- What you will do -
Beginning at the top of the data below, write out every line exactly until you reach the line with "intros He Hp Hn Hevs.", and include that line.

** Opening Records for this exercise block **

(** X5. A session that was built with a successful first draw and is
    cleaned up after any frames and resizes has had [dispose] called on each
    of its five resources, each recorded once, none before the cleanup; and
    the cleanup throws nothing. *)
Theorem cleanup_releases_everything_once energyLevel t0 (h : Host (num := num))
    ref w r (evs : list Event) :
  effect energyLevel t0 true h ref = Some (w, r) →
  pending h = [] → (0 < next_handle h)%Z →
  Forall (fun ev => ev ≠ Unmount) evs →
  released (session (run w evs)) = [] ∧
  released (session (step (run w evs) Unmount)) =
    [ParticlesGeometry; ParticlesMaterial; OrbGeometry; OrbMaterial; Renderer] ∧
  count is_report (trace (host (step (run w evs) Unmount))) =
    count is_report (trace (host (run w evs))).
Proof.
  intros He Hp Hn Hevs.
  destruct (effect_active energyLevel t0 h ref w r He Hp Hn) as (_ & Ha & _).
  destruct (effect_rest _ _ _ _ _ _ _ He) as (Hr & _).
  pose proof (active_run w evs Ha Hevs) as Ha'.
  rewrite (step_unmount_active _ Ha').
  assert (released (session (run w evs)) = []) as Hr'
    by by rewrite released_run.
  destruct Ha' as (Hl & Hc & _ & id & Hid & Hne & Hq).
  destruct (cleanup_first _ id Hid Hne (or_introl Hc)) as (_ & Htr & _).
  destruct (cleanup_rest _ id Hid Hne (or_introl Hc)) as (_ & _ & Hrel & _).
  cbv zeta in *. rewrite Hrel, Hr', Htr, !count_app.
  split_and!; [done|done|].
  destruct (mountRef (host (run w evs))); cbn; lia.
Qed.

(** X6. The cleanup of an active session removes the canvas from the mount
    exactly when the mount is still referenced; when React has cleared the
    reference first, [removeChild] is not called and the canvas stays a
    child of the mount element. *)
Theorem cleanup_removes_canvas_iff_mount_referenced w :
  active w →
  canvas_in_mount (host (step w Unmount)) =
    match mountRef (host w) with Some _ => false | None => true end ∧
  (RemoveChild ∈ drop (length (trace (host w))) (trace (host (step w Unmount)))
   ↔ mountRef (host w) ≠ None).
Proof.
  intros Ha. rewrite (step_unmount_active _ Ha).
  destruct Ha as (Hl & Hc & _ & id & Hid & Hne & Hq).
  destruct (cleanup_first _ id Hid Hne (or_introl Hc)) as (_ & Htr & _).
  destruct (cleanup_rest _ id Hid Hne (or_introl Hc)) as (_ & Hcv & _).
  cbv zeta in *. rewrite Hcv, Htr, drop_app_length, Hc.
  destruct (mountRef (host w)); split; try done.
  - split; [done|]. intros _. set_solver.
  - split; [|done]. intros Hin. exfalso. revert Hin.
    cbn. rewrite !elem_of_cons, elem_of_nil.
    intros [?|[?|[?|[?|[?|[?|[?|[]]]]]]]]; done.
Qed.


(** X8. The handles of the requested frames stay pairwise distinct and
    below the next handle under every event of the host, the cleanup
    included: a handle names one frame, so cancelling the handle kept in
    [animationIdRef] cannot cancel another frame. *)
Theorem handles_stay_fresh w (evs : list Event) :
  handles_fresh (host w) → handles_fresh (host (run w evs)).
Proof.
  revert w. induction evs as [|ev evs IH]; intros w Hw; [done|].
  change (run w (ev :: evs)) with (run (step w ev) evs). apply IH. clear IH.
  destruct Hw as [Hnd Hlt]. unfold handles_fresh.
  destruct ev as [t draws| |cw ch| |]; cbn [step].
  - destruct (pending (host w)) as [|id rest] eqn:Hq; [by rewrite Hq|].
    destruct (step_tick_host w t draws id rest Hq) as (Hp' & Hn' & _).
    cbv zeta in *. cbn [step] in Hp', Hn'. rewrite Hq in Hp', Hn'.
    rewrite Hp', Hn'.
    apply NoDup_cons in Hnd as [_ Hnd]. apply Forall_cons in Hlt as [_ Hlt].
    split.
    + apply NoDup_app. split_and!; [done| |apply NoDup_singleton].
      intros x Hx ->%list_elem_of_singleton.
      rewrite Forall_forall in Hlt. specialize (Hlt _ Hx). lia.
    + apply Forall_app. split; [|apply Forall_singleton; lia].
      eapply Forall_impl; [exact Hlt|]. intros x Hx. cbv beta in Hx |- *. lia.
  - destruct (resize_listener (host w)); [|done].
    by rewrite report_handleResize, handleResize_host.
  - by destruct (mountRef (host w)).
  - done.
  - assert (next_handle (host (report (cleanup w))) = next_handle (host w) ∧
            (pending (host (report (cleanup w))) = pending (host w) ∨
             ∃ i, pending (host (report (cleanup w))) =
                    filter (fun j => j ≠ i) (pending (host w))))
      as (-> & [->| [i ->]]).
    { unfold cleanup, removeChild, cancelAnimationFrame, removeEventListener,
        dispose. unfold_monad.
      destruct w as [hh a ss]. cbn.
      destruct a as [i|]; cbn; [destruct (decide (i = 0%Z)); cbn|];
        (destruct (mountRef hh); cbn; [destruct (canvas_in_mount hh); cbn|]);
        (split; [done|]); eauto. }
    + done.
    + split; [by apply NoDup_filter|].
      rewrite Forall_forall in Hlt |- *.
      intros x [_ Hx]%list_elem_of_filter. by apply Hlt.
Qed.

Lemma viewport_on_host (f : Host (num := num) → Host) w :
  viewport (on_host f w) = viewport w.
Proof. reflexivity. Qed.

(** X9. Frames never touch the camera's aspect, its projection or the
    surface's size; so with frames before and after a resize, succeeding or
    throwing, the viewport is that of the resize. *)
Theorem frames_keep_the_viewport w (evs1 evs2 : list Event) (cw ch : Z) :
  resize_listener (host w) = true → mountRef (host w) ≠ None →
  forallb is_tick evs1 = true → forallb is_tick evs2 = true →
  viewport (run w evs1) = viewport w ∧
  viewport (run (resize (run w evs1) (cw, ch)) evs2) =
    (of_Z cw / of_Z ch, of_Z cw / of_Z ch, (cw, ch)).
Proof.
  assert (∀ w ev, is_tick ev = true →
            viewport (step w ev) = viewport w ∧
            resize_listener (host (step w ev)) = resize_listener (host w) ∧
            mountRef (host (step w ev)) = mountRef (host w)) as Hstep.
  { intros w0 [t draws| | | |] Hev; try done.
    destruct (pending (host w0)) as [|id rest] eqn:Hq.
    { cbn [step]. by rewrite Hq. }
    destruct (step_tick_host w0 t draws id rest Hq)
      as (_ & _ & _ & Hl & _ & Hm & _).
    split; [|done].
    rewrite (step_tick w0 t draws id rest Hq). cbv zeta.
    destruct (animate_rest t draws (on_host (set_pending rest) w0))
      as (_ & _ & Hv & _).
    cbv zeta in Hv. rewrite (viewport_on_host (set_pending rest) w0) in Hv.
    destruct draws; [exact Hv|].
    rewrite viewport_on_host. exact Hv. }
  assert (∀ evs w, forallb is_tick evs = true →
            viewport (run w evs) = viewport w ∧
            resize_listener (host (run w evs)) = resize_listener (host w) ∧
            mountRef (host (run w evs)) = mountRef (host w)) as Hrun.
  { induction evs as [|ev evs IH]; intros w0 Hevs; [done|].
    apply andb_prop in Hevs as [Hev Hevs].
    change (run w0 (ev :: evs)) with (run (step w0 ev) evs).
    destruct (IH (step w0 ev) Hevs) as (-> & -> & ->). by apply Hstep. }
  intros Hl Hm H1 H2.
  destruct (Hrun evs1 w H1) as (Hv1 & Hl1 & Hm1).
  split; [done|].
  destruct (Hrun evs2 (resize (run w evs1) (cw, ch)) H2) as (-> & _).
  apply resize_spec; congruence.
Qed.
(** JOIN *)
Definition join (cfg : config) (now1 now2 : Z)
    (collection1 collection2 joinKey1 joinKey2 joinType : string) (st : state)
  : list obj * state :=
  let (loc1, st1) := read cfg now1 collection1 [] st in
  let (loc2, st2) := read cfg now2 collection2 [] st1 in
  let items1 := deref st2 loc1 in
  let items2 := deref st2 loc2 in
  let result :=
    flat_map (join_rows collection2 joinKey1 joinKey2 joinType items2) items1 in
  let added :=
    if String.eqb joinType "right"
    then flat_map (unmatched_row collection1 joinKey1 joinKey2 items1) items2
    else [] in
  (result ++ added, st2).

End Query.

(* ===================================================================== *)
(** ** storage/LocalStorage, storage/GitHubStorage *)
(* ===================================================================== *)

Module LocalStorage.

(** the data file: [None] when it does not exist *)
Abbreviation medium := (option string).

(** [read()]: a missing file reads as the empty Database *)
Definition read (m : medium) : string :=
  match m with
  | Some data => data
  | None => "{}"
  end.

(** [write(data, commitMessage)]: the temporary file is renamed over the
    data file *)
Definition write (data : string) (m : medium) : medium := Some data.

End LocalStorage.

Module GitHubStorage.

(** a blob sha: the version token of the data file *)
Abbreviation sha := nat.

(** The data file in the repository as the contents API shows it: its
    content and its current sha ([None] if the path does not exist), and
    the sha that the next update will give it. *)
Record remote := {
  file : option (string * sha);
  fresh : sha
}.

Inductive error :=
| VersionConflict.
    (** the update request is refused: the sha it names is not the
        current sha of the file *)

Definition current_sha (r : remote) : option sha :=
  match file r with
  | Some (_, s) => Some s
  | None => None
  end.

** Closing Records for this exercise block **

- Reply to the exercise -
(** X5. A session that was built with a successful first draw and is
    cleaned up after any frames and resizes has had [dispose] called on each
    of its five resources, each recorded once, none before the cleanup; and
    the cleanup throws nothing. *)
Theorem cleanup_releases_everything_once energyLevel t0 (h : Host (num := num))
    ref w r (evs : list Event) :
  effect energyLevel t0 true h ref = Some (w, r) →
  pending h = [] → (0 < next_handle h)%Z →
  Forall (fun ev => ev ≠ Unmount) evs →
  released (session (run w evs)) = [] ∧
  released (session (step (run w evs) Unmount)) =
    [ParticlesGeometry; ParticlesMaterial; OrbGeometry; OrbMaterial; Renderer] ∧
  count is_report (trace (host (step (run w evs) Unmount))) =
    count is_report (trace (host (run w evs))).
Proof.
  intros He Hp Hn Hevs.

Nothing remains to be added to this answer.